= William M. Graham (politician) =

American politician

William M. Graham (September 8, 1819 Minisink, Orange County, New York – November 13, 1886 Middletown, Orange Co., NY) was an American banker and Democratic politician from New York.

==Life==
In 1841, he began to work for the Middletown Bank, first as Teller, and from 1844 on as Cashier. He was Treasurer of Orange County from 1855 to 1860. In 1860, he became President of the Wallkill Bank, later the Wallkill National Bank.

He was a member of the New York State Senate (10th D.) from 1868 to 1871, sitting in the 91st, 92nd, 93rd and 94th New York State Legislatures.
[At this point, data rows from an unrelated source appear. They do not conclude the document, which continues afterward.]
Lemma binding_by_reflected_slot_witness :
  SetShaderResourceView "diffuse" 7%nat sample_pixel_shader
  = (true, on_context [SetShaderResources PS 0 7%nat] sample_pixel_shader)
  /\ SetSamplerState "diffuse" 7%nat sample_pixel_shader
     = (false, sample_pixel_shader).
Proof.
  destruct (binding_by_reflected_slot good_device "PixelShader.cso" sample_blob
              (ISimpleShader_new ({| plainShader := None |} : PlainData PS))
              sample_pixel_shader "diffuse" 7%nat)
    as (Hsrv & Hsamp).
  - reflexivity.
  - vm_compute. reflexivity.
  - split; [exact Hsrv | exact Hsamp].
Defined.

(** The two vectors after a successful load: what they held before, now
    deleted, followed by the new descriptors. *)
Lemma LoadShaderFile_vectors {E} `{ShaderClass E} dev file blob
    (s0 s : ISimpleShader E) :
  D3DReadFileToBlob dev file = Some blob ->
  LoadShaderFile dev file s0 = Some (true, s) ->
  shaderResourceViews s
  = ((fun _ => Dangling) <$> shaderResourceViews s0)
    ++ ((fun p => Live p.2)
          <$> srv_entries (length (shaderResourceViews s0))
                (BoundResources (D3DReflect blob)))
  /\ samplerStates s
     = ((fun _ => Dangling) <$> samplerStates s0)
       ++ ((fun p => Live p.2)
             <$> sampler_entries (length (samplerStates s0))
                   (BoundResources (D3DReflect blob)))
  /\ (forall name,
         textureTable s !! name
         = snd <$> find (fun p => String.eqb p.1 name)
                     (srv_entries (length (shaderResourceViews s0))
                        (BoundResources (D3DReflect blob))))
  /\ (forall name,
         samplerTable s !! name
         = snd <$> find (fun p => String.eqb p.1 name)
                     (sampler_entries (length (samplerStates s0))
                        (BoundResources (D3DReflect blob))))
  /\ constantBuffersAlloc s = Allocated.
Proof.
  intros Hread Hload.
  destruct (LoadShaderFile_stages dev file s0 blob s Hread Hload)
    as (s2 & -> & _ & _ & Htex & Hsamp & Hv2 & Hs2 & _).
  destruct (LoadShaderFile_true dev file s0 blob _ Hread Hload) as (_ & _ & Hs).
  match goal with |- context [load_buffers dev ?r 0 ?bds ?s] =>
    destruct (load_buffers_frame dev r bds 0%nat s)
      as (_ & _ & _ & -> & -> & -> & ->) end.
  rewrite load_resources_views, load_resources_samplers, Hv2, Hs2.
  rewrite !length_fmap.
  split; [done |]. split; [done |]. split; [| split].
  - intros name. by rewrite load_resources_textureTable, Htex, lookup_empty, Hv2,
      length_fmap.
  - intros name. by rewrite load_resources_samplerTable, Hsamp, lookup_empty, Hs2,
      length_fmap.
  - by rewrite Hs, load_buffers_alloc, load_resources_alloc.
Qed.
In 1872, the Wallkill National Bank went bankrupt. An investigation showed that $256,000 of the bank's funds and more than $100,000 worth of securities deposited in the bank were missing, the money having been "dissipated in Wall Street" by Graham and Cashier Charles H. Horton. (In total, the cash and securities were worth over nine million dollars in current money.) Horton fled to Europe, but Graham was convicted of fraud and embezzlement, and sentenced to ten years imprisonment at hard labor. He served about four years in Clinton State Prison and was pardoned by President Rutherford B. Hayes in 1877. Afterwards he worked as an attendant at the Middletown State Homeopathic Hospital.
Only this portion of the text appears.